Da una parte il fronte del porto: i terminalisti e gli industriali delle riparazioni navali come Bisagno, Messina, Negri e dall’altra il solitario Riccardo Garrone, il petroliere, presidente della Sampdoria, che voleva imporre una soluzione diversa da quella portualistica. Malacalza si era reso disponibile. Aveva venduto Trametal,diventando l’imprenditore più liquido di Genova, aveva affidato il resto delle sue cospicue e redditizie attività di import export siderurgico (una joint venture con i cinesi di Shangai Baosteel), di elettromeccanica hi-tech (Asg, ex Ansaldo Superconduttori) e di biomedicale ai suoi due figli maschi Mattia e Davide, svegli e motivati.

Aveva piazzato una pedina nel mondo dei mass media comprando insieme a Garrone il 40 per cento della testata genovese Corriere Mercantile (il restante 40 per cento è della Stampa e il residuo 20 per cento della Cooperativa giornalisti e tipografi, salvatrice del giornale). Aveva addirittura cercato, Vittorio Malacalza, di comprare in società con Flavio Repetto, padrone di Elah Dufour, Novi, Baratti, il Genoa Calcio, prima del travolgente arrivo di Enrico Preziosi.

Insomma Malacalza aveva provato a piazzarsi nel cuore secco dell’imprenditoria genovese, forte di talento, capitali e capacità di rischio. Perfino si era alleato con il gruppo Messina per costruire nell’entroterra savonese un laminatoio nella area dell’ex Ferrania, storica azienda del territorio ligure. Anche questa era andata buca per i dissidi esplosi con gli armatori, oramai mezzi riconvertiti a Genova in una cavalcante attività immobiliare. La famiglia Malacalza restava, insomma a zero titoli, malgrado la sua potenza economica, custodita, secondo leggende metropolitane, nei forzieri di una delle riservatissime banche genovesi.

Si sapeva che il Malacalza stava esaminando decine e decine di dossier per investire bene il suo capitale, costruito in una vita senza mai sbagliare un colpo. Da timido commerciante di acciaio a socio del mitico Bruno Bolfo nella Duferco, che porta via il mercato a Lucchini e cerca di comprare, prima di Riva, l’Italsider di Genova.

Poteva stare tranquillo l’imprenditore che tra gli anni Ottanta e Novanta si era incamerato Trametal, Spartan Uk, Mag Steel e che aveva trasformato Ansaldo Conduttori in un gioiellino? Si poteva accontentare dello scopone nella trattoria Europa, cuore ombelicale di Genova, sfidando Spinelli, il console dei camalli la buonanima Battini, il presidente della Regione Burlando e lo stesso Garrone? Gli poteva bastare il buen retiro nella villa di Bobbio o il restauro faraonico della grande dimora del Settecento acquistata e ricostruita nel quartiere snob di Albaro? O era sufficiente distrarsi sul superyacht “Mai domo” ormeggiato a Santa Margherita?
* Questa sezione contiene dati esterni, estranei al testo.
(* ===== verification/InputHandler.v ===== *)
(** * The input handlers

    Models [begin_input_session], [input_session_result] and the frame loop of
    [handle_uni_stream] in [src/server/proto_handler/input.rs], [revoke_input_with_feedback] and
    [end_input_lease_locked] in [.../input/events.rs], and the arms of the connection loop of
    [src/server/proto_handler.rs] that end a lease (lease tick, focus change, end request,
    cleanup).  All of them run under the input gate, so each is one atomic step; a connection
    owns one slot [active_input], the session manager and the machine are shared.  The input
    metrics of the frame loop, which only feed a diagnostic event, are in [InputStreams]. *)

From Stdlib Require Import ZArith Lia.
From stdpp Require Import base tactics option list strings gmap relations.
From S2P Require Import Prelude Proto Text Negotiation Requests InputEvents InputSession.

Module InputHandler.
Import InputEvents InputSession.

Inductive InputPermissionState := Granted | Denied | Unsupported.
#[global] Instance InputPermissionState_eq_dec : EqDecision InputPermissionState.
Proof. solve_decision. Defined.

Inductive WorkspaceInputRouteState := RouteActive | RouteSuspended | RouteEnded.
Inductive WorkspaceInputFocusCause :=
| SessionStarted | MobilePortal | DesktopPortal | PhysicalActivity | SessionEnded
| GatewayUnavailable.
Record WorkspaceInputSnapshot := {
  owner_device_id : option string;
  controller_device_id : string;
  logical_target_device_id : string;
  target_display_id : string;
  control_epoch : Z;
  snapshot_supports_gestures : bool;
  route_state : WorkspaceInputRouteState;
  focus_cause : WorkspaceInputFocusCause;
  focus_message : string;
}.
(** The server with what it has told the interface and, for the statements, the ends the interface
    did not take; [names] are the names the devices connect under.  A session that is dropped while it
    announces its device leaves the announcement out. *)
Record Ui := { sys : Sys; told : list ServerEvent; missed : list (string * string) }.
Definition ui_new : Ui := {| sys := sys_new; told := []; missed := [] |}.
Inductive ui_step (names : nat -> string) (u : Ui) : Ui -> Prop :=
| ui_connect c d announced :
    conns (sys u) !! c = None ->
    announced = [] \/ announced = [DeviceConnected d (names c)] ->
    ui_step names u {| sys := {| sys_sessions := sys_sessions (sys u);
                           conns := <[c := {| conn_device := d; conn_lease := None |}]> (conns (sys u));
                           sys_machine := sys_machine (sys u); sys_released := sys_released (sys u) |};
                 told := told u ++ announced; missed := missed u |}
| ui_handled c k st taken :
    conns (sys u) !! c = Some k -> handled (conn_device k) (view k (sys u)) st ->
    ui_step names u {| sys := store c k st (sys u);
                 told := told u ++ announcements taken (conn_device k) (names c) (out st);
                 missed := missed u ++ drops taken (conn_device k) (out st) |}
| ui_disconnect c k h taken announced :
    conns (sys u) !! c = Some k ->
    announced = [] \/ announced = [DeviceDisconnected (conn_device k) (names c)] ->
    let st := end_stream h (conn_device k) (view k (sys u)) in
    ui_step names u {| sys := {| sys_sessions := sessions st; conns := delete c (conns (sys u));
                           sys_machine := machine st; sys_released := released st |};
                 told := told u ++ announcements taken (conn_device k) (names c) (out st) ++ announced;
                 missed := missed u ++ drops taken (conn_device k) (out st) |}.
End system.
(** A task moves on, its answer going to [q'] or nowhere. *)
Lemma phase_inv w k t p q' lost' :
  session_inv w -> pool (sn w) !! k = Some t ->
  match p with Answering f => response_id f = Some (task_id t) | _ => True end ->
  (forall q, q' = Some q -> (length q <= CRITICAL_CONTROL_QUEUE_CAPACITY)%nat) ->
  (critical (sn w) = None <-> q' = None) ->
  (forall r, cnt r (response_ids (default [] q')) + cnt r lost' + waiting r k (set_phase p t) + doomed r k (set_phase p t)
     = cnt r (response_ids (default [] (critical (sn w)))) + cnt r (lost w) + waiting r k t + doomed r k t) ->
  (forall r, doomed r k (set_phase p t) <= doomed r k t) ->
  session_inv {| sn := with_critical q' (with_task k (set_phase p t) (sn w)); asked := asked w;
                 cancelled := cancelled w; lost := lost' |}.
Proof.
  intros [I1 I2 I3 IE I4 I5 I6 I7 I8] Hk Hp Hq Hnone Hsum Hdo.
  split; cbn [sn with_critical with_task with_pool critical events latest done pool next_task request_tasks]; try done.
  - by rewrite map_size_insert_Some.
  - intros j u. rewrite lookup_insert_Some. intros [[<- <-]|[_ Hj]]; [|by apply I5].
    destruct (I5 k t Hk) as (Hlt & Hid & _). by destruct p.
  - intros id j Hj. destruct (I6 id j Hj) as [Hlt Ht]. split; [done|]. intros u. rewrite lookup_insert_Some.
    intros [[<- <-]|[_ Hu]]; [exact (Ht t Hk)|by apply Ht].
  - intros Hc r. specialize (I7 ltac:(tauto) r). specialize (Hsum r). specialize (Hdo r).
    books. rewrite (msum_update _ _ _ _ _ Hk). lia.
  - intros r. specialize (I8 r). specialize (Hsum r). books. rewrite !(msum_update _ _ _ _ _ Hk). lia.
Qed.
(** A task leaves the pool owing nothing that is waited for. *)
Lemma leave_inv w k t done' :
  session_inv w -> pool (sn w) !! k = Some t -> (forall r, waiting r k t = 0) ->
  (length done' <= REQUEST_DONE_CAPACITY)%nat ->
  session_inv (keep (with_pool (delete k (pool (sn w))) done' (sn w)) w).
Proof.
  intros [I1 I2 I3 IE I4 I5 I6 I7 I8] Hk Hw Hd.
  split; cbn [sn keep with_pool critical events latest done pool next_task request_tasks]; try done.
  - rewrite map_size_delete, Hk. lia.
  - intros j u [_ Hj]%lookup_delete_Some. by apply I5.
  - intros id j Hj. destruct (I6 id j Hj) as [Hlt Ht]. split; [done|]. intros u [_ Hu]%lookup_delete_Some. by apply Ht.
  - intros Hc r. specialize (I7 Hc r). rewrite (msum_delete _ _ _ _ Hk), (Hw r) in I7. books. lia.
  - intros r. specialize (I8 r). rewrite (msum_delete (waiting r) _ _ _ Hk), (msum_delete (doomed r) _ _ _ Hk), (Hw r) in I8.
    pose proof (doomed_nonneg r k t). books. lia.
Qed.
Lemma concluded_id now t frame : concluded now t frame -> response_id frame = Some (task_id t).
Proof. destruct 1 as [r Ha| |]; [|done|done]. cbn. by rewrite (answers_request_id _ _ Ha). Qed.

Lemma unanswered_owes r k t :
  unanswered t = true ->
  waiting r k t + doomed r k t = cnt r [task_id t] /\ waiting r k (set_phase Reporting t) = 0
  /\ doomed r k (set_phase Reporting t) = 0 /\ 0 <= doomed r k t.
Proof.
  intros Hu. unfold waiting, doomed. rewrite Hu, cnt_one. cbn. rewrite !andb_false_r.
  destruct (bool_decide _), (tk_aborted t); cbn; lia.
Qed.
No, a Malacanza, sornione nel suo ufficio della decadente city genovese, settimo piano del grattacielo di Piccapietra dove un tempo regnavano i supermanager di Italimpianti, serviva il colpo. Così è entrato nel salotto milanese dove porterà non solo le decine di milioni della sua partecipazione a Camfin, ma l’esperienza accumulata nei business dell’energia e i rapporti veramente d’acciaio con Cina e Russia, fondamentali per Pirelli. Alla faccia dei genovesi.